We're all guilty of it, but why can't we stop? Here, we delve into the science behind overthinking and how you can stop this practice.
Not many of us have gone through our youth without having heard the famous quote by Rene Descartes, “Cogito, ergo sum.” Latin for “I think, therefore I am”.
So far so good. After all, we are born with superior brains and are mostly able to draw the course of our days and even chart our lives because we think.
That said, have you at times caught your mind, going round and round like a hamster on a wheel, ruminating a little too much?
Time To Think
Reminiscing about happy instances from the past is a good thing but brooding about mis-happenings leads me to think about what Jean Paul Sartre had to say:
“I am, I am, I exist, I think, therefore I am; I am because I think, why do I think? I don’t want to think any more, I am because I think that I don’t want to be, I think that I…..because…Ugh!”

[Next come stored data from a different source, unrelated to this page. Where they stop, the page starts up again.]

(* ===== verification/WorkloadManager.v ===== *)
(** * The workload manager ([machine/src/workload_manager.rs])

    Deployments on top of a runtime registry and a provider manager: which
    engine is chosen, what is recorded, what is announced, and how workloads
    are queried and removed. The engines act on an abstract world [W], the
    announcements on a Kademlia state. *)

From Stdlib Require Import SpecFloat.
From S2P Require Import Prelude Utf8 Serde Libp2p Concrete Provider Runtime MockEngine.

Open Scope rust_scope.

Inductive WorkloadManagerError :=
| WmRuntimeError (e : RuntimeError)
| WmProviderError (e : ProviderError)
| WmWorkloadNotFound (id : string)
| ManifestValidationFailed (m : string)
| NoRuntimeEngineAvailable
| WmNetworkError (m : string).

Record WorkloadManagerConfig := {
  announce_as_provider : bool;
  provider_ttl_seconds : Z;
  preferred_runtime : option string;
  validate_manifests : bool;
  max_concurrent_deployments : nat;
}.

Definition WorkloadManagerConfig_default : WorkloadManagerConfig :=
  {| announce_as_provider := true; provider_ttl_seconds := 3600; preferred_runtime := None;
     validate_manifests := true; max_concurrent_deployments := 10 |}.

Record DeploymentStatus := {
  ds_workload_id : string;
  ds_manifest_id : string;
  ds_status : WorkloadStatus;
  ds_runtime_engine : string;
  ds_announced_as_provider : bool;
  ds_deployed_at : Z;
  ds_last_updated : Z;
  ds_config : DeploymentConfig;
}.

Section manager.
Context `{PeerIds} {W : Type}.

Inductive WorkloadEvent :=
| WorkloadDeployed (workload_id manifest_id runtime_engine : string)
| EventDeploymentFailed (manifest_id error : string)
| WorkloadRemoved (workload_id manifest_id : string)
| ProviderAnnounced (manifest_id : string) (peer_id : PeerId)
| ProviderStopped (manifest_id : string).

(** [events] is what was sent on the event channel, when one is set. *)
Record WorkloadManager := {
  runtime_registry : RuntimeRegistry W;
  provider_manager : ProviderManager;
  deployments : gmap string DeploymentStatus;
  wm_config : WorkloadManagerConfig;
  events : option (list WorkloadEvent);
}.

Definition set_provider_manager p (m : WorkloadManager) : WorkloadManager :=
  {| runtime_registry := runtime_registry m; provider_manager := p; deployments := deployments m;
     wm_config := wm_config m; events := events m |}.
Definition set_deployments d (m : WorkloadManager) : WorkloadManager :=
  {| runtime_registry := runtime_registry m; provider_manager := provider_manager m;
     deployments := d; wm_config := wm_config m; events := events m |}.

(** [if let Some(ref sender) = self.event_sender { let _ = sender.send(e); }] *)
Definition send_event (e : WorkloadEvent) (m : WorkloadManager) : WorkloadManager :=
  {| runtime_registry := runtime_registry m; provider_manager := provider_manager m;
     deployments := deployments m; wm_config := wm_config m; events := (λ l, l ++ [e]) <$> events m |}.

Definition WorkloadManager_new (debug_assertions : bool) (podman docker mock : RuntimeEngine W)
    (config : WorkloadManagerConfig) (w : W) : WorkloadManager :=
  {| runtime_registry := create_default_registry debug_assertions podman docker mock w;
     provider_manager := ProviderManager_new
       {| default_ttl_seconds := provider_ttl_seconds config;
          reannounce_interval_seconds := reannounce_interval_seconds ProviderConfig_default;
          cleanup_interval_seconds := cleanup_interval_seconds ProviderConfig_default;
          max_providers_per_manifest := max_providers_per_manifest ProviderConfig_default;
          discovery_timeout_seconds := discovery_timeout_seconds ProviderConfig_default |};
     deployments := ∅; wm_config := config; events := None |}.

Definition set_event_channel (m : WorkloadManager) : WorkloadManager :=
  {| runtime_registry := runtime_registry m; provider_manager := provider_manager m;
     deployments := deployments m; wm_config := wm_config m; events := Some [] |}.

Definition get_runtime_engine (m : WorkloadManager) (w : W) : result WorkloadManagerError string :=
  let registry := runtime_registry m in
  let fallback :=
    match get_default_engine registry with
    | Some engine => if is_available engine w then Ok (engine_name engine)
                     else Err NoRuntimeEngineAvailable
    | None => Err NoRuntimeEngineAvailable
    end in
  match preferred_runtime (wm_config m) with
  | Some preferred =>
      match get_engine registry preferred with
      | Some engine => if is_available engine w then Ok preferred else fallback
      | None => fallback
      end
  | None => fallback
  end.

Definition get_runtime_engine_by_name (name : string) (m : WorkloadManager) :
    result WorkloadManagerError string :=
  match get_engine (runtime_registry m) name with
  | Some _ => Ok name
  | None => Err NoRuntimeEngineAvailable
  end.

Definition find_engine (name : string) (m : WorkloadManager) :
    result WorkloadManagerError (RuntimeEngine W) :=
  ok_or NoRuntimeEngineAvailable (get_engine (runtime_registry m) name).

Definition validate_manifest_content (manifest_content : list byte) (m : WorkloadManager) (w : W) :
    result WorkloadManagerError () :=
  let? engine_name := get_runtime_engine m w in
  let? engine := find_engine engine_name m in
  map_err WmRuntimeError (validate_manifest engine manifest_content w).

Definition wm_announce_provider `{!Kademlia} (now : Z) (manifest_id engine_name : string)
    (m : WorkloadManager) (swarm : kad) : result WorkloadManagerError () * WorkloadManager * kad :=
  let metadata : gmap string string :=
    <["node_type" := "beemesh-machine"]> {["runtime_engine" := engine_name]} in
  let '(r, pm, swarm) := announce_provider now manifest_id metadata (provider_manager m) swarm in
  (map_err WmProviderError r, set_provider_manager pm m, swarm).

(** The state an operation acts on: the manager, the containers, the DHT. *)
Record node `{!Kademlia} := { wm : WorkloadManager; world : W; dht : kad }.

(** The part of [deploy_workload] after the engine accepted the workload. *)
Definition record_deployment `{!Kademlia} (now : Z) (manifest_id engine_name : string)
    (config : DeploymentConfig) (i : WorkloadInfo) (n : node) : DeploymentStatus * node :=
  let deployment_status announced :=
    {| ds_workload_id := info_id i; ds_manifest_id := manifest_id; ds_status := info_status i;
       ds_runtime_engine := engine_name; ds_announced_as_provider := announced;
       ds_deployed_at := info_created_at i; ds_last_updated := info_updated_at i;
       ds_config := config |} in
  let m := set_deployments (<[info_id i := deployment_status false]> (deployments (wm n))) (wm n) in
  let '(announced, m, swarm) :=
    if announce_as_provider (wm_config m) then
      match wm_announce_provider now manifest_id engine_name m (dht n) with
      | (Ok _, m, swarm) => (true, send_event (ProviderAnnounced manifest_id (local_peer_id swarm)) m, swarm)
      | (Err _, m, swarm) => (false, m, swarm)
      end
    else (false, m, dht n) in
  (deployment_status announced,
   {| wm := send_event (WorkloadDeployed (info_id i) manifest_id engine_name) m;
      world := world n; dht := swarm |}).

Definition wm_deploy_workload `{!Kademlia} (now : Z) (manifest_id : string)
    (manifest_content : list byte) (config : DeploymentConfig) (n : node) :
    result WorkloadManagerError DeploymentStatus * node :=
  let prepared :=
    let? _ := if validate_manifests (wm_config (wm n))
              then validate_manifest_content manifest_content (wm n) (world n) else Ok () in
    let? engine_name := get_runtime_engine (wm n) (world n) in
    let? engine := find_engine engine_name (wm n) in
    Ok (engine_name, engine) in
  match prepared with
  | Err e => (Err e, n)
  | Ok (engine_name, engine) =>
      let '(r, w) := deploy_workload engine now manifest_id manifest_content config (world n) in
      let n := {| wm := wm n; world := w; dht := dht n |} in
      match r with
      | Err e => (Err (WmRuntimeError e), n)
      | Ok i => let '(st, n) := record_deployment now manifest_id engine_name config i n in (Ok st, n)
      end
  end.

Definition find_deployment (workload_id : string) (m : WorkloadManager) :
    result WorkloadManagerError DeploymentStatus :=
  ok_or (WmWorkloadNotFound workload_id) (deployments m !! workload_id).

(** The part of [remove_workload] after the engine removed the workload. *)
Definition forget_deployment (workload_id : string) (d : DeploymentStatus) (m : WorkloadManager) :
    WorkloadManager :=
  let m :=
    if ds_announced_as_provider d then
      let '(r, pm) := stop_providing (ds_manifest_id d) (provider_manager m) in
      let m := set_provider_manager pm m in
      match r with
      | Ok _ => send_event (ProviderStopped (ds_manifest_id d)) m
      | Err _ => m
      end
    else m in
  send_event (WorkloadRemoved workload_id (ds_manifest_id d))
    (set_deployments (delete workload_id (deployments m)) m).

Definition wm_remove_workload `{!Kademlia} (workload_id : string) (n : node) :
    result WorkloadManagerError () * node :=
  match (let? d := find_deployment workload_id (wm n) in
         let? engine := find_engine (ds_runtime_engine d) (wm n) in Ok (d, engine)) with
  | Err e => (Err e, n)
  | Ok (d, engine) =>
      let '(r, w) := remove_workload engine workload_id (world n) in
      match r with
      | Err e => (Err (WmRuntimeError e), {| wm := wm n; world := w; dht := dht n |})
      | Ok _ => (Ok (), {| wm := forget_deployment workload_id d (wm n); world := w; dht := dht n |})
      end
  end.

(** The removal loop: the identifiers that were removed, in order. *)
Fixpoint remove_each `{!Kademlia} (ids : list string) (n : node) : list string * node :=
  match ids with
  | [] => ([], n)
  | id :: ids' =>
      let '(r, n) := wm_remove_workload id n in
      let '(removed, n) := remove_each ids' n in
      (match r with Ok _ => id :: removed | Err _ => removed end, n)
  end.

Definition workloads_of_manifest (manifest_id : string) (m : WorkloadManager) : list string :=
  (map_to_list (filter (λ kd, ds_manifest_id kd.2 = manifest_id) (deployments m))).*1.

Definition remove_workloads_by_manifest_id `{!Kademlia} (manifest_id : string) (n : node) :
    result WorkloadManagerError (list string) * node :=
  let workloads_to_remove := workloads_of_manifest manifest_id (wm n) in
  match workloads_to_remove with
  | [] => (Ok [], n)
  | _ => let '(removed, n) := remove_each workloads_to_remove n in (Ok removed, n)
  end.

Definition with_fresh_status (i : WorkloadInfo) (d : DeploymentStatus) : DeploymentStatus :=
  {| ds_workload_id := ds_workload_id d; ds_manifest_id := ds_manifest_id d;
     ds_status := info_status i; ds_runtime_engine := ds_runtime_engine d;
     ds_announced_as_provider := ds_announced_as_provider d; ds_deployed_at := ds_deployed_at d;
     ds_last_updated := info_updated_at i; ds_config := ds_config d |}.

Definition wm_get_workload_status (now : Z) (workload_id : string) (m : WorkloadManager) (w : W) :
    result WorkloadManagerError DeploymentStatus * WorkloadManager :=
  match (let? d := find_deployment workload_id m in
         let? engine := find_engine (ds_runtime_engine d) m in Ok (d, engine)) with
  | Err e => (Err e, m)
  | Ok (d, engine) =>
      match get_workload_status engine now workload_id w with
      | Ok i =>
          let d := with_fresh_status i d in
          (Ok d, set_deployments (<[workload_id := d]> (deployments m)) m)
      | Err _ => (Ok d, m)
      end
  end.

Definition wm_list_workloads (m : WorkloadManager) : list DeploymentStatus :=
  (map_to_list (deployments m)).*2.

(** [global] is the process-wide registry of [workload_integration.rs]. *)
Definition wm_list_workloads_by_peer (global : option (RuntimeRegistry W)) (now : Z)
    (local_peer_id : string) (m : WorkloadManager) (w : W) : list DeploymentStatus :=
  filter (λ d,
    match global ≫= λ reg, get_engine reg (ds_runtime_engine d) with
    | Some engine =>
        match get_workload_status engine now (ds_workload_id d) w with
        | Ok i => deployed_by local_peer_id i
        | Err _ => false
        end
    | None => false
    end = true) (wm_list_workloads m).
(** ** Lemmas *)

Section lemmas.
Context `{PeerIds, !Kademlia, Serde, FlatBuffers, Crypto, Kem, Messages} {W : Type}.
Context (kem_keypair : result string (list byte * list byte)) (debug_assertions : bool)
  (downcast_mock : RuntimeEngine W → option (Z → string → list byte → DeploymentConfig → string →
                                             W → result RuntimeError WorkloadInfo * W)).
Implicit Types s : NodeState (W:=W).

(** What an apply request can change for good: containers, announcements and
    owners. *)
Definition effects s := (engine_world s, swarm_kad s, PROVIDER_MANAGER s, MANIFEST_OWNER_MAP s).

Lemma announce_deployment_keeps now id name wid s :
  let s' := announce_deployment now id name wid s in
  engine_world s' = engine_world s ∧ RUNTIME_REGISTRY s' = RUNTIME_REGISTRY s ∧
  MANIFEST_OWNER_MAP s' = MANIFEST_OWNER_MAP s ∧ RESOURCE_VERIFIER s' = RESOURCE_VERIFIER s.
Proof.
  unfold announce_deployment. destruct (PROVIDER_MANAGER s); [|done].
  by destruct (announce_provider _ _ _ _ _) as [[? ?] ?].
Qed.

Lemma announce_deployment_local now id name wid s pm :
  PROVIDER_MANAGER s = Some pm →
  ∃ pm', PROVIDER_MANAGER (announce_deployment now id name wid s) = Some pm' ∧
    is_Some (local_providers pm' !! id).
Proof.
  intros Hpm. unfold announce_deployment, announce_provider. rewrite Hpm. cbv zeta.
  destruct (announce_via_dht _ _) as [? ?]. eexists. split; [done|]. simpl.
  rewrite lookup_insert_eq. by eexists.
Qed.

Lemma deploy_manifest_owners now req id c s :
  MANIFEST_OWNER_MAP (deploy_manifest debug_assertions downcast_mock now req id c s).2 =
  MANIFEST_OWNER_MAP s.
Proof.
  unfold deploy_manifest. destruct (result_bind _ _) as [[[m name] e]|]; [|done].
  destruct (deploy_on_engine _ _ _ _ _ _ _ _ _ _) as [[i|] w]; [|done].
  cbn [snd]. by destruct (announce_deployment_keeps now id name (info_id i) (set_world w s)) as (_ & _ & -> & _).
Qed.

Lemma deploy_manifest_verifier now req id c s :
  RESOURCE_VERIFIER (deploy_manifest debug_assertions downcast_mock now req id c s).2 =
  RESOURCE_VERIFIER s.
Proof.
  unfold deploy_manifest. destruct (result_bind _ _) as [[[m name] e]|]; [|done].
  destruct (deploy_on_engine _ _ _ _ _ _ _ _ _ _) as [[i|] w]; [|done].
  cbn [snd]. by destruct (announce_deployment_keeps now id name (info_id i) (set_world w s)) as (_ & _ & _ & ->).
Qed.

Lemma deploy_manifest_ok now req id c s wid s' :
  deploy_manifest debug_assertions downcast_mock now req id c s = (Ok wid, s') →
  ∃ registry name e i modified,
    RUNTIME_REGISTRY s = Some registry ∧ get_engine registry name = Some e ∧
    select_runtime_engine modified s = Ok name ∧ modify_manifest_replicas c = Ok modified ∧
    deploy_on_engine debug_assertions downcast_mock now name id e modified
      (create_deployment_config req) (peer_to_string (local_peer_id (swarm_kad s))) (engine_world s) =
      (Ok i, engine_world s') ∧ wid = info_id i ∧
    (∀ pm, PROVIDER_MANAGER s = Some pm →
       ∃ pm', PROVIDER_MANAGER s' = Some pm' ∧ is_Some (local_providers pm' !! id)).
Proof.
  unfold deploy_manifest. destruct (result_bind _ _) as [[[m name] e]|] eqn:Hp; [|done].
  apply result_bind_ok in Hp as (m' & Hm & Hp). apply result_bind_ok in Hp as (name' & Hn & Hp).
  apply result_bind_ok in Hp as (reg & Hr & Hp). apply result_bind_ok in Hp as (e' & He & [= -> -> ->]).
  destruct (RUNTIME_REGISTRY s) as [reg'|] eqn:Er; simpl in Hr; simplify_eq.
  destruct (get_engine reg name) as [e''|] eqn:Ee; simpl in He; simplify_eq.
  destruct (deploy_on_engine _ _ _ _ _ _ _ _ _ _) as [[i|] w] eqn:Ed; [|done]. intros [= <- <-].
  destruct (announce_deployment_keeps now id name (info_id i) (set_world w s)) as (-> & _).
  exists reg, name, e, i, m. split_and!; try done. intros pm Hpm. by eapply announce_deployment_local.
Qed.
(* ===== verification/Podman.v ===== *)
(** * The Podman engine ([runtime/engines/podman.rs])

    Kubernetes manifests played with [podman kube play], locally or over a
    socket; pods are named after the manifest. The engine draws a UUID for its
    temporary file; [temp_dir] is [std::env::temp_dir()]. *)

From Stdlib Require Import SpecFloat.
From S2P Require Import Prelude RustStr Utf8 Serde Libp2p Concrete Runtime MockEngine WorkloadIntegration EngineHost.

Open Scope rust_scope.
Open Scope list_scope.

(** ** Configuration *)

Record PodmanEngine := {
  podman_binary : string;
  podman_socket : option string;
  force_remote : bool;
}.

(** The process-wide overrides. *)
Record PodmanConfig := { PODMAN_SOCKET_OVERRIDE : option string; PODMAN_FORCE_REMOTE : bool }.

Definition normalize_socket (value : string) : string :=
  if str_contains "://" value then value else "unix://" +:+ value.

Definition configure_runtime (socket : option string) (remote : bool) : PodmanConfig :=
  {| PODMAN_SOCKET_OVERRIDE :=
       value ← socket;
       if decide (trim value = "") then None else Some (normalize_socket (trim value));
     PODMAN_FORCE_REMOTE := remote |}.

(** [configure_podman_runtime] of [runtime/mod.rs]: a socket given on the command
    line, even an empty one, forces remote execution. *)
Definition configure_podman_runtime (socket : option string) : PodmanConfig :=
  configure_runtime socket (bool_decide (is_Some socket)).

Definition detect_podman_socket (c : PodmanConfig) : option string := PODMAN_SOCKET_OVERRIDE c.

Definition PodmanEngine_with_binary (binary_path : string) (c : PodmanConfig) : PodmanEngine :=
  {| podman_binary := binary_path; podman_socket := detect_podman_socket c;
     force_remote := PODMAN_FORCE_REMOTE c |}.

Definition PodmanEngine_new (c : PodmanConfig) : PodmanEngine := PodmanEngine_with_binary "podman" c.

(** ** Commands *)

Definition is_socket_connection_error (stderr : string) : bool :=
  let lower := to_ascii_lowercase stderr in
  str_contains "dial unix" lower || str_contains "connect:" lower
  || str_contains "connection refused" lower || str_contains "no such file or directory" lower.

Section commands.
Context {C : Type} `{Host C} (e : PodmanEngine).
Implicit Types (w : HostWorld C) (args : list string).

Definition execute_command_with_socket args (socket : string) w :
    result RuntimeError string * HostWorld C :=
  run {| cmd_program := podman_binary e; cmd_args := ["--remote"; "--url"; socket] ++ args;
         cmd_host := Some socket |} w.

Definition execute_command_local args w : result RuntimeError string * HostWorld C :=
  run {| cmd_program := podman_binary e; cmd_args := args; cmd_host := None |} w.

(** Whether a failed remote command may be retried on the local engine. *)
Definition falls_back (err : RuntimeError) : bool :=
  negb (force_remote e) &&
  match err with CommandFailed stderr => is_socket_connection_error stderr | _ => false end.

Definition execute_command args w : result RuntimeError string * HostWorld C :=
  match podman_socket e with
  | Some socket =>
      match execute_command_with_socket args socket w with
      | (Ok output, w) => (Ok output, w)
      | (Err err, w) => if falls_back err then execute_command_local args w else (Err err, w)
      end
  | None =>
      if force_remote e then
        (Err (CommandFailed "Podman socket command failed and fallback disabled"), w)
      else execute_command_local args w
  end.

Yes, even science has clearly proven time and again that letting our mind wander thinking about the mishaps from our past leads to anxiety, stress and depression.
Those mishaps are already extinct and over and done with. Overthinking also leads to self-doubt and loss of self-esteem.
Thinking too much, in addition to other problems, causes relationship and social relationship issues and at times can even lead to real physical ailments.
This study among other things had this to say: “Less common physical symptoms included bodily pains, fever, and more serious sequelae such as chest pain, heart palpitations, high blood pressure, and shortness of breath.”
A study from Harvard Medical School found that excessive brain activity could lead to a shorter life and another report from Harvard says 47% of our waking hours are spent thinking about what isn’t going on and what may happen in the future.
There’s a difference between brooding and solving problems rationally or even instinctively.
Setting aside ruminating and reminiscing, overthinking a present situation also has repercussions.
Overthinking or over analysing is said to often happen among champion athletes and other sports people who from winning situations end up losing matches.
This is generally termed as choking, which basically means that due to over-analysis they end up playing below capabilities due to nervousness and anxiety.
Similarly stock and currency traders do their best not to overthink a trade.
When stakes are high such as an important business meeting or a job interview that really matters, we do well when we have a somewhat relaxed approach while being sensibly analytical.
As for dates, the more easy and spontaneous we are, the more desirable the outcome.
Thoughts are our own and there’s no reason to let them stymie all the good things that life brings each day.